Growing the number of genomes
NSF-funded researchers have also sequenced the genomes of other crops and agricultural products, including basmati rice, soybeans, coffee, peanuts, chia, grapes, chickpeas and avocados.
Breeding better crops
NSF has long supported research aimed at creating crops that can thrive even in challenging-to-grow conditions, including:
Drought-tolerant corn
In 2004, NSF-supported researchers targeted an enzyme in corn responsible for producing ethylene — a hormone that can initiate leaf death in response to environmental stresses in an effort to direct resources to other parts of the plant — allowing them to engineer plants with reduced ethylene levels and increased drought tolerance.
DuPont Pioneer, a major seed company, used this work to develop drought-tolerant corn that became commercially available in 2011, allowing farmers to obtain higher yields in dry conditions.
Better wheat
In 2013, NSF awarded funding to establish the Wheat Genetics Resource Center Industry-University Research Center (WGRC IUCRC), the world's first such public-private partnership on wheat.

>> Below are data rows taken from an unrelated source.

(** Reading back a list of 48-byte records. *)
Lemma read_entries_bytes {A} fmt (parse : list byte -> A) (bytes : A -> list byte) fuel l acc rest e :
  Forall (fun a => len (bytes a) = 48 /\ parse (bytes a) = a) l -> (length l <= fuel)%nat ->
  read_entries fmt parse fuel (len l) acc (Reader (concat (map bytes l) ++ rest) e) =
    Ok (acc ++ l, Reader rest e).
Proof.
  intros Hl. revert fuel acc. induction Hl as [|a l [H48 Hp] _ IH]; intros fuel acc Hf.
  - destruct fuel; cbn; by rewrite app_nil_r.
  - destruct fuel as [|fuel]; [cbn in Hf; lia|]. cbn [read_entries].
    rewrite len_cons. pose proof (len_nonneg l). rewrite (proj2 (Z.leb_gt _ _)) by lia.
    cbn [map concat]. rewrite <- app_assoc, read_or_app by done. cbn [mbind result_bind].
    rewrite Z.add_simpl_l, Hp, IH by (cbn in Hf; lia). by rewrite <- app_assoc.
Qed.

Lemma length_concat_48 {A} (bytes : A -> list byte) l rest :
  Forall (fun a => len (bytes a) = 48) l -> (length l <= length (concat (map bytes l) ++ rest))%nat.
Proof.
  induction 1 as [|a l Ha _ IH]; cbn [map concat length]; [lia|].
  rewrite <- app_assoc, length_app. unfold len in Ha. lia.
Qed.

Lemma len_entry_bytes e : len (entry_bytes e) = 48.
Proof. unfold entry_bytes. rewrite !len_app, !len_put_u32, len_vec. done. Qed.

Lemma len_chunk_entry_bytes c : len (chunk_entry_bytes c) = 48.
Proof. unfold chunk_entry_bytes. rewrite !len_app, !len_put_u32, len_vec, len_replicate. done. Qed.

Lemma len_verif_bytes v : len (verif_bytes v) = 48.
Proof. unfold verif_bytes. rewrite len_app, len_vec, len_replicate. done. Qed.

Lemma flag_test flags bit : negb (Z.land flags bit =? 0) = true <-> has_flag flags bit.
Proof. unfold has_flag. destruct (Z.eqb_spec (Z.land flags bit) 0); naive_solver. Qed.

Lemma zeros8 : replicate 8 Byte.x00 = put_u32 0 ++ put_u32 0.
Proof. done. Qed.
(** What is known while a fill is under way. *)
Definition phase_ok (hp : heap) (l : list (XorbHash * nat)) (h : XorbHash) (ph : phase) : Prop :=
  match ph with
  | Started => True
  | Peeked p => is_Some (h_maps hp !! p) /\ forall p', (h, p') ∈ l -> p' = p
  | Missed => h ∉ l.*1
  end.

Record inv (cf : conf) (l : list (XorbHash * nat)) : Prop := {
  inv_hook : c_OnEvicted (cf_cache cf) = Some on_evict;
  inv_lru : represents (cf_cache cf) l;
  inv_heap : hp_ok (cf_heap cf) (l.*2 ++ cf_holds cf);
  inv_hash : Forall (entry_valid (cf_heap cf)) l;
  inv_fills : forall h ph, cf_fills cf !! h = Some ph -> phase_ok (cf_heap cf) l h ph;
}.

(** ** The invariant *)

(** Mappings are never forgotten and never change their hash or their file. *)
Definition hp_ext (hp hp' : heap) : Prop :=
  forall p m, h_maps hp !! p = Some m ->
    exists m', h_maps hp' !! p = Some m' /\ mp_hash m' = mp_hash m /\ mp_file m' = mp_file m.

Lemma hp_ext_refl hp : hp_ext hp hp.
Proof. intros p m Hm. eauto. Qed.

Lemma hp_ext_trans hp1 hp2 hp3 : hp_ext hp1 hp2 -> hp_ext hp2 hp3 -> hp_ext hp1 hp3.
Proof. intros H1 H2 p m Hm. apply H1 in Hm as (m' & Hm & <- & <-). apply H2 in Hm as (m'' & ? & <- & <-). eauto. Qed.

Lemma hp_ext_insert hp hp' p m m' :
  h_maps hp !! p = Some m -> mp_hash m' = mp_hash m -> mp_file m' = mp_file m ->
  h_maps hp' = <[p := m']> (h_maps hp) -> hp_ext hp hp'.
Proof.
  intros Hp Hh Hf E q m0 Hq. rewrite E. destruct (decide (q = p)) as [->|Hne].
  - rewrite list_lookup_insert_eq by (by eapply lookup_lt_Some). eexists. split; [done|]. split; congruence.
  - rewrite list_lookup_insert_ne by done. eauto.
Qed.

Lemma Release_ext p hp : hp_ext hp (Release p hp).
Proof.
  destruct (h_maps hp !! p) as [m|] eqn:Hp.
  - destruct (Release_eq p m hp Hp) as (E & _). by eapply hp_ext_insert; [..|exact E].
  - unfold Release. rewrite Hp. apply hp_ext_refl.
Qed.

Lemma entry_valid_ext hp hp' kv : hp_ext hp hp' -> entry_valid hp kv -> entry_valid hp' kv.
Proof. intros He (m & Hm & Hh). apply He in Hm as (m' & Hm & Hh' & _). exists m'. split; [done|congruence]. Qed.

Lemma phase_ok_ext hp hp' l l' h ph :
  hp_ext hp hp' -> (forall kv, kv.1 = h -> kv ∈ l' -> kv ∈ l) -> phase_ok hp l h ph -> phase_ok hp' l' h ph.
Proof.
  intros He Hl. destruct ph as [|p|]; [done| |]; cbn.
  - intros [[m Hm] Hp]. split; [apply He in Hm as (m' & -> & _); done|]. intros p' Hp'. apply Hp. by apply Hl.
  - intros Hh. rewrite list_elem_of_fmap in *. intros (kv & -> & Hkv). destruct Hh. eauto.
Qed.

(** Running the hook on evicted entries drops their references. *)
Lemma run_evicted_ok kvs hp owners :
  hp_ok hp (kvs.*2 ++ owners) ->
  hp_ok (run_evicted (Some on_evict) kvs hp) owners /\ hp_ext hp (run_evicted (Some on_evict) kvs hp).
Proof.
  cbn. revert hp. induction kvs as [|[h p] kvs IH]; intros hp Hok; cbn; [by split; [|apply hp_ext_refl]|].
  apply hp_ok_Release in Hok. destruct (IH _ Hok) as [Hok' He]. split; [done|].
  eapply hp_ext_trans; [apply Release_ext|done].
Qed.

(** The parts of the invariant that a change of the cache or the heap touches. *)
Lemma inv_change c hp holds fills l c' hp' holds' fills' l' :
  inv (MkConf c hp holds fills) l ->
  c_OnEvicted c' = Some on_evict -> represents c' l' -> hp_ext hp hp' -> hp_ok hp' (l'.*2 ++ holds') ->
  (forall kv, kv ∈ l' -> kv ∈ l \/ entry_valid hp' kv /\ fills' !! kv.1 = None) ->
  (forall h ph, fills' !! h = Some ph -> fills !! h = Some ph \/ phase_ok hp' l' h ph) ->
  inv (MkConf c' hp' holds' fills') l'.
Proof.
  intros [I1 I2 I3 I4 I5] Hc R He Hok Hl Hf. cbn in *. constructor; cbn; try done.
  - apply list.Forall_forall. intros kv [Hkv|[? _]]%Hl; [|done].
    eapply entry_valid_ext; [done|]. by apply (proj1 (list.Forall_forall _ _) I4).
  - intros h ph Hh. destruct (Hf h ph Hh) as [Hh0|]; [|done]. eapply phase_ok_ext; [done| |by apply I5].
    intros kv <- [Hkv|[_ Hn]]%Hl; [done|congruence].
Qed.
(* ===== verification/LocalCache.v ===== *)
(** * The caches of the local backend are transparent

    The backend without caches, [linv] and [refines], and the proof that every
    operation of [Local.v] refines the cacheless one. *)

From Stdlib Require Import ZArith Lia Strings.Byte Strings.String.
From S2P Require Import Prelude Prog Hash Sha256 Gearhash Merkle ByteGrouping Compression XorbEncoder XorbDecoder.
From S2P Require Import XorbOffsets Shard ShardCodec Lru IndexCache Xorbmap Storage FileSystem PutShard Local.

(** ** Paths of hash-named objects *)

Definition hex_digit (c : byte) : Prop := exists d, digit_val c = Some d /\ d < 16.

Lemma hex_decode_digits n : forall s, (length s <= n)%nat -> is_Some (hex_decode s) -> Forall hex_digit s.
Proof.
  induction n as [|n IH]; intros [|a [|b s]] Hl [l Hd]; cbn in Hl, Hd; try done; try lia.
  destruct (digit_val a) as [x|] eqn:Ea; [|done]. destruct (digit_val b) as [y|] eqn:Eb; [|done].
  destruct (hex_decode s) as [l'|] eqn:Es; [|done]. destruct ((x <? 16) && (y <? 16)) eqn:Hxy; [|done].
  apply andb_prop in Hxy as [Hx%Z.ltb_lt Hy%Z.ltb_lt]. constructor; [by exists x|]. constructor; [by exists y|].
  apply IH; [lia|eauto].
Qed.

Lemma hash_name_digits n : hash_name n = true -> length n = 64%nat /\ Forall hex_digit n.
Proof.
  intros [Hl%Z.eqb_eq Hd%bool_decide_eq_true]%andb_prop. unfold len in Hl. split; [lia|]. by eapply hex_decode_digits.
Qed.

Lemma digits_plain c : c <> [] -> Forall hex_digit c -> plain c.
Proof.
  intros Hne Hc. assert (forall x, x ∈ c -> hex_digit x) as Hin by (by apply list.Forall_forall).
  split; [done|]. split; [|split].
  - intros ->. destruct (Hin "."%byte) as (d & Hd & _); [set_solver|]. vm_compute in Hd. done.
  - intros ->. destruct (Hin "."%byte) as (d & Hd & _); [set_solver|]. vm_compute in Hd. done.
  - intros Hs. destruct (Hin slash Hs) as (d & Hd & _). vm_compute in Hd. done.
Qed.

(** The kinds of objects. *)
Definition kinds : list gostring := [kXorbs; kShards; kFiles; kChunks; kSHA256].

Lemma kinds_plain kind : kind ∈ kinds -> Forall plain (split_path kind).
Proof.
  intros Hk. assert (Forall (fun k => Forall plain (split_path k)) kinds) as Hall; [|by apply (proj1 (list.Forall_forall _ _) Hall)].
  unfold plain. repeat constructor; try (vm_compute; discriminate);
    match goal with |- ?x ∉ ?l => apply (bool_decide_eq_true_1 (x ∉ l)); vm_compute; reflexivity end.
Qed.

Lemma kinds_split kind kind' : kind ∈ kinds -> kind' ∈ kinds -> split_path kind = split_path kind' -> kind = kind'.
Proof.
  intros Hk Hk' E. assert (forallb (fun k => forallb (fun k' => bool_decide (split_path k = split_path k' -> k = k')) kinds) kinds = true) as H
    by (vm_compute; reflexivity).
  rewrite forallb_forall in H. specialize (H kind (proj1 (list_elem_of_In _ _) Hk)). rewrite forallb_forall in H.
  specialize (H kind' (proj1 (list_elem_of_In _ _) Hk')). apply bool_decide_eq_true in H. auto.
Qed.

Lemma split_slash a b : split_path (a ++ str "/" ++ b) = split_path a ++ split_path b.
Proof. exact (split_app a b). Qed.

Definition fanout (name : gostring) : path := [take 2 name; take 2 (drop 2 name); drop 4 name].
(* ===== verification/Usage.v ===== *)
(** * Stored usage: [storage/usage.go] and the [Usage] methods of the backends

    [ComputeUsage] walks the five kinds of objects through the [walk] function
    its caller passes and counts what the walk reports.  Proved against the
    walking law of the contract alone, so for every backend that satisfies it:
    the counters are the number of stored objects of each kind and the sum of
    their sizes. *)

From Stdlib Require Import ZArith Lia Strings.Byte Strings.String.
From S2P Require Import Prelude Hash Sha256 XorbOffsets Shard ShardCodec Prog Storage FileSystem Local Memory.

(** ** The counters *)

Record ObjectUsage : Type := MkObjectUsage { ou_Count : Z; ou_Bytes : Z }.

Record Usage : Type := MkUsage {
  u_Xorbs : ObjectUsage;
  u_Shards : ObjectUsage;
  u_FileIndex : ObjectUsage;
  u_ChunkIndex : ObjectUsage;
  u_SHA256Index : ObjectUsage;
}.

(** The callback: [entry.dst.Count++; entry.dst.Bytes += size]. *)
Definition count_object {S} (_ : gostring) (info : Z * Z) (u : ObjectUsage) : prog S ObjectUsage :=
  mret (MkObjectUsage (i64 (ou_Count u + 1)) (i64 (ou_Bytes u + info.1))).

Section usage.
Context {S : Type} `{XorbStore S}.

(** What the [walk] argument is: the objects of a kind with size and time. *)
Definition walker : Type := gostring -> forall A, (gostring -> Z * Z -> A -> prog S A) -> A -> prog S A.

(** One turn of the loop over the kinds. *)
Definition kind_usage (walk : walker) (kind : gostring) : prog S ObjectUsage :=
  _ ← ctx_Err;
  walk kind _ count_object (MkObjectUsage 0 0).

Definition ComputeUsage (walk : walker) : prog S Usage :=
  xorbs ← kind_usage walk kXorbs;
  shards ← kind_usage walk kShards;
  files ← kind_usage walk kFiles;
  chunks ← kind_usage walk kChunks;
  sha ← kind_usage walk kSHA256;
  mret (MkUsage xorbs shards files chunks sha).

(** ** What the counters say *)

Context (at_ : S -> gostring -> gostring -> option object).

Definition obj_size (s : S) (kind name : gostring) : Z := len (entry_data (at_ s kind name)).

(** [u] counts the objects of [kind] stored in [s]: the names of them, each
    once, are as many as the count, and their sizes add up to the bytes. *)
Definition counted (s : S) (kind : gostring) (u : ObjectUsage) : Prop :=
  exists names, NoDup names /\ (forall n, n ∈ names <-> is_Some (at_ s kind n)) /\
    ou_Count u = i64 (len names) /\ ou_Bytes u = i64 (zsum (obj_size s kind) names).

Definition usage_counted (s : S) (u : Usage) : Prop :=
  counted s kXorbs (u_Xorbs u) /\ counted s kShards (u_Shards u) /\ counted s kFiles (u_FileIndex u) /\
  counted s kChunks (u_ChunkIndex u) /\ counted s kSHA256 (u_SHA256Index u).

(** The invariant of a walk that has seen [seen]. *)
Definition counting (s0 : S) (kind : gostring) (seen : list gostring) (u : ObjectUsage) (s : S) : Prop :=
  same at_ s0 s /\ NoDup seen /\ ou_Count u = i64 (len seen) /\ ou_Bytes u = i64 (zsum (obj_size s0 kind) seen).

Lemma counting_next s0 kind seen u s n o :
  n ∉ seen -> at_ s0 kind n = Some o -> counting s0 kind seen u s ->
  counting s0 kind (seen ++ [n]) (MkObjectUsage (i64 (ou_Count u + 1)) (i64 (ou_Bytes u + (obj_info o).1))) s.
Proof.
  intros Hn Ho (Hs & Hnd & Hcnt & Hb). split; [done|]. split.
  - apply NoDup_app. split; [done|]. split; [|apply NoDup_singleton]. intros x Hx ->%list_elem_of_singleton. done.
  - cbn. rewrite Hcnt, Hb, !i64_add_l, len_app, len_single, zsum_app. cbn.
    unfold obj_size. rewrite Ho. cbn. split; f_equal; lia.
Qed.

Lemma kind_usage_spec walk kind s0 :
  walks at_ kind obj_info (walk kind) -> reads at_ ctx_Err (fun _ _ => True) ->
  triple (same at_ s0) (kind_usage walk kind) (fun u s => same at_ s0 s /\ counted s0 kind u) (same at_ s0).
Proof.
  intros Hw Hc. apply (triple_bind _ _ (fun _ => same at_ s0)).
  { intros s Hs. destruct (Hc s) as [Hsame _]. destruct (ctx_Err s) as [[[]|] s']; cbn in *;
    intros k n; by rewrite Hsame, Hs. }
  intros _ s Hs.
  assert (forall n, at_ s kind n = at_ s0 kind n) as Hk by (intros n; apply Hs).
  specialize (Hw _ count_object (counting s0 kind) (same at_ s0) (MkObjectUsage 0 0) s).
  ospecialize* Hw.
  - intros seen a s1 s2 H12 (Hs1 & ?). split; [|done]. intros k n. by rewrite H12.
  - by intros ? ? ? [? _].
  - done.
  - split; [done|]. split; [constructor|done].
  - intros seen n o a Hn Ho. apply triple_ret. intros s1. apply counting_next; [done|]. by rewrite <- Hk.
  - destruct (walk kind _ _ _ s) as [[u|] s']; [|done].
    destruct Hw as (seen & Hin & Hs' & Hnd & Hn & Hb). split; [done|].
    exists seen. setoid_rewrite Hk in Hin. auto.
Qed.

(** [ComputeUsage] against the contract: it changes nothing, and what it
    reports is what is stored. *)
Lemma ComputeUsage_spec walk s0 :
  (forall kind, walks at_ kind obj_info (walk kind)) -> reads at_ ctx_Err (fun _ _ => True) ->
  triple (same at_ s0) (ComputeUsage walk) (fun u s => same at_ s0 s /\ usage_counted s0 u) (same at_ s0).
Proof.
  intros Hw Hc. unfold ComputeUsage, usage_counted.
  do 5 (eapply triple_seq; [by apply kind_usage_spec|intros ??]).
  apply triple_ret. auto 10.
Qed.
End usage.

(** ** The in-memory backend *)

(** [local.Storage.Usage]. *)
Definition lfs_Usage : prog local Usage := ComputeUsage (fun kind A => Local.walkHashedObjects kind).


(** [Storage.Usage] of the in-memory backend. *)
Definition mem_Usage : prog memory Usage := ComputeUsage (fun kind A => walkObjects kind).

Lemma walk_entries_total {X A} (info : object -> X) (fn : gostring -> X -> A -> prog memory A) env entries acc s :
  (forall n, env_err env n = None) -> m_env s = env ->
  (forall n x a s, m_env s = env -> exists a' s', fn n x a s = (Ok a', s') /\ m_env s' = env) ->
  exists a s', walk_entries info fn entries acc s = (Ok a, s') /\ m_env s' = env.
Proof.
  intros Henv Hs Hfn. revert acc s Hs. induction entries as [|[n o] entries IH]; intros acc s Hs; [by exists acc, s|].
  cbn [walk_entries]. unfold mbind, prog_bind, mem_ctx_Err. rewrite Hs, Henv.
  destruct (Hfn n (info o) acc (tick s) Hs) as (a & s' & -> & Hs'). by apply IH.
Qed.

Lemma kind_usage_total kind env s :
  (forall n, env_err env n = None) -> m_env s = env ->
  exists u s', kind_usage (fun kind A => walkObjects kind) kind s = (Ok u, s') /\ m_env s' = env.
Proof.
  intros Henv Hs. unfold kind_usage, mbind, prog_bind. cbn [ctx_Err memory_xorbs]. unfold mem_ctx_Err. rewrite Hs, Henv.
  apply walk_entries_total; [done|done|]. intros n x a s' Hs'. by eexists _, _.
Qed.

Lemma mem_Usage_total env s :
  (forall n, env_err env n = None) -> m_env s = env -> exists u s', mem_Usage s = (Ok u, s').
Proof.
  intros Henv Hs. unfold mem_Usage, ComputeUsage.
  destruct (kind_usage_total kXorbs env s Henv Hs) as (u1 & s1 & E1 & Hs1).
  destruct (kind_usage_total kShards env s1 Henv Hs1) as (u2 & s2 & E2 & Hs2).
  destruct (kind_usage_total kFiles env s2 Henv Hs2) as (u3 & s3 & E3 & Hs3).
  destruct (kind_usage_total kChunks env s3 Henv Hs3) as (u4 & s4 & E4 & Hs4).
  destruct (kind_usage_total kSHA256 env s4 Henv Hs4) as (u5 & s5 & E5 & Hs5).
  rewrite (prog_bind_Ok _ _ _ _ _ E1), (prog_bind_Ok _ _ _ _ _ E2), (prog_bind_Ok _ _ _ _ _ E3),
    (prog_bind_Ok _ _ _ _ _ E4), (prog_bind_Ok _ _ _ _ _ E5).
  by eexists _, _.
Qed.

(** Unless the context is cancelled, the in-memory backend reports its
    usage, without changing what is stored: for each of the five kinds the
    number of stored objects and the sum of their sizes. *)
Theorem memory_usage s :
  (forall n, env_err (m_env s) n = None) ->
  exists u s', mem_Usage s = (Ok u, s') /\ same mem_at s s' /\ usage_counted mem_at s u.
Proof.
  intros Henv. destruct (mem_Usage_total (m_env s) s Henv eq_refl) as (u & s' & E). exists u, s'. split; [done|].
  pose proof (ComputeUsage_spec mem_at (fun kind A => walkObjects kind) s) as H. ospecialize* H.
  - intros kind. by apply mem_walks.
  - intros s0. split; [apply mem_at_tick|done].
  - by instantiate (1 := s).
  - unfold mem_Usage in E. by rewrite E in H.
Qed.

(** A store with one xorb of three bytes and one file index entry. *)
Definition two_objects : memory :=
  MkMemory [] (<[kXorbs := {[str "x" := MkObject (str "abc") 0]}]>
    {[kFiles := {[str "f" := MkObject (str "s") 0]}]}) (Env (fun _ => None) (fun _ => 0)) 0.

Lemma memory_usage_witness :
  (forall n, env_err (m_env two_objects) n = None) /\
  (exists s', mem_Usage two_objects = (Ok (MkUsage (MkObjectUsage 1 3) (MkObjectUsage 0 0) (MkObjectUsage 1 1)
     (MkObjectUsage 0 0) (MkObjectUsage 0 0)), s')) /\
  exists u s', mem_Usage two_objects = (Ok u, s') /\ same mem_at two_objects s' /\ usage_counted mem_at two_objects u.
Proof.
  split; [done|]. split; [eexists; vm_compute; reflexivity|]. exact (memory_usage two_objects (fun _ => eq_refl)).
Defined.
(** The index entries of a shard are added where there were none, and nothing
    else changes. *)
Lemma PutShardIndexes_filled sh name s :
  Forall (fun f => is_Some (fb_MetadataExt f)) (s_Files sh) ->
  exists s', PutShardIndexes sh name (fun kind name value => _ ← mem_put kind name value false; mret tt) s = (Ok tt, s') /\
    (forall k n, mem_at s' k n = mem_at s k n \/
       n ∈ index_names sh k /\ mem_at s k n = None /\ exists t, mem_at s' k n = Some (MkObject name t)) /\
    (forall n, n ∈ index_names sh kFiles -> is_Some (mem_at s' kFiles n)).
Proof.
  intros Hf. unfold PutShardIndexes.
  destruct (put_all_filled "write chunk index: %w" kChunks
    (map (fun e => formatHash (lc_Hash e)) (GlobalDedupEligibleChunks sh)) name s) as (s1 & E1 & H1 & _).
  rewrite (prog_bind_Ok _ _ _ _ _ E1).
  destruct (put_sha256_filled (s_Files sh) name s1 Hf) as (s2 & E2 & H2 & _).
  rewrite (prog_bind_Ok _ _ _ _ _ E2).
  destruct (put_all_filled "write file index for file %s: %w" kFiles
    (map (fun f => formatHash (fb_FileHash f)) (s_Files sh)) name s2) as (s3 & E3 & H3 & H4).
  exists s3. split; [exact E3|]. split; [|exact H4]. intros k n.
  destruct (H3 k n) as [->|(-> & Hn & HN & Ht)]; [destruct (H2 k n) as [->|(-> & Hn & HN & Ht)]; [destruct (H1 k n) as [->|(-> & Hn & HN & Ht)]|]|].
  - by left.
  - right. done.
  - right. split; [exact Hn|]. split; [|done]. by destruct (H1 kSHA256 n) as [<-|[? _]].
  - right. split; [exact Hn|]. split; [|done]. destruct (H2 kFiles n) as [E|[? _]]; [|done].
    destruct (H1 kFiles n) as [<-|[? _]]; [congruence|done].
Qed.

Lemma PutShardIndexes_mem sh name s :
  Forall (fun f => is_Some (fb_MetadataExt f)) (s_Files sh) ->
  exists s', PutShardIndexes sh name (fun kind name value => _ ← mem_put kind name value false; mret tt) s =
      (Ok tt, s') /\
    (forall k n, k = kShards \/ k = kXorbs -> mem_at s' k n = mem_at s k n) /\
    (forall fb, fb ∈ s_Files sh -> mem_at s kFiles (formatHash (fb_FileHash fb)) = None ->
       exists t, mem_at s' kFiles (formatHash (fb_FileHash fb)) = Some (MkObject name t)).
Proof.
  intros Hf. destruct (PutShardIndexes_filled sh name s Hf) as (s' & E & H1 & H2). exists s'. split; [done|]. split.
  - intros k n Hk. destruct (H1 k n) as [|(Hn & _)]; [done|]. by destruct Hk as [->| ->]; apply elem_of_nil in Hn.
  - intros fb Hfb HN. destruct (H2 (formatHash (fb_FileHash fb))) as [o Ho].
    { by apply (list_elem_of_fmap_2 (fun f => formatHash (fb_FileHash f))). }
    destruct (H1 kFiles (formatHash (fb_FileHash fb))) as [E'|(_ & _ & Ht)]; [congruence|done].
Qed.
Lemma move_range u u1 st st' w :
  inv u -> u_workers u !! w = Some st -> frame_ok u u1 st -> moves u u1 st st' ->
  (forall p, worker_path st' = Some p -> (next0 <= p < u_next u1)%nat) /\
  (forall x, x ∈ pending u1 -> (next0 <= pp_path x < u_next u1)%nat /\ item_ok u1 x).
Proof.
  intros Hi Hw Hf Hm. pose proof (proj1 (fr_next _ _ _ Hf)) as Hn. pose proof (proj1 (iv_next _ Hi)) as Hn0.
  assert (forall x, x ∈ pending u -> worker_path st <> Some (pp_path x)) as Hfree by (intros x; by eapply iv_free).
  assert (forall x, x ∈ pending u -> (next0 <= pp_path x < u_next u1)%nat /\ item_ok u1 x) as Hold.
  { intros x Hx. pose proof (iv_range' _ Hi x Hx). split; [lia|]. eapply item_ok_frame; [|by apply Hi].
    apply (fr_files _ _ _ Hf); [by apply Hfree|lia]. }
  destruct Hm as [Hpe Hk|Hpe Hk Hlt|x Hpe Hk Hk' Hx|x Hpe Hk Hk'].
  - rewrite Hpe. split; [|done]. intros p Hp%Hk. pose proof (iv_range _ Hi _ _ _ Hw Hp). lia.
  - rewrite Hpe, Hk. split; [|done]. intros p [= <-]. lia.
  - rewrite Hpe, Hk'. split; [done|]. intros y [Hy|Hy%list_elem_of_singleton]%elem_of_app; [by apply Hold|]. subst y.
    pose proof (iv_range _ Hi _ _ _ Hw Hk). split; [lia|done].
  - rewrite Hk'. split; [|intros y Hy; apply Hold; rewrite Hpe; by right]. intros p [= <-]. apply Hold. rewrite Hpe. left.
Qed.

WGRC IUCRC was involved in the international effort led by the International Wheat Genome Sequencing Consortium to produce the first annotated reference genome sequence of wheat, paving the way for breeders and farmers to produce low-cost, disease-resistant, high-yielding wheat varieties. With wheat accounting for approximately 20% of calories and protein consumed worldwide, these breakthroughs are key for achieving food security.
Seeding innovation
America's Seed Fund, powered by NSF, supports startups working to develop cost-effective, bio-based solutions to protect crops from pathogens and pests, including:
- NSF's investments since 2020 have helped Innatrix Inc. develop protein-based biopesticides to control untreatable and economically important crop pathogens. Innatrix has secured partnerships with large chemical companies, including Bayer CropScience, Orion Integrated Biosciences and the Global Agricultural Development Corporation.
- Supported by NSF since 2020, Pheronym Inc. is working to commercialize technology that uses pheromones to attract nematodes — microscopic roundworms that parasitize insects — to control populations of target insect pests.
Search for other startups working in this space on seedfund.nsf.gov.
Advancing farming technologies
NSF's continued investments are helping researchers incorporate new digital technologies into crop improvement programs. For example, the NSF AgTech Engine in North Dakota is incorporating advanced genomics data into on-farm sensors to optimize crop management and improve crop growth.
Through a partnership between NSF and the USDA National Institute of Food and Agriculture, the AI Institute for Resilient Agriculture is revolutionizing plant breeding by using digital twins — virtual simulations that mimic real-world crops and farms — to collect detailed information on plant growth and development to help improve crop varieties and boost production.
Such investments drive U.S. leadership in new technologies, strengthen agricultural resilience and food security and fuel economic growth.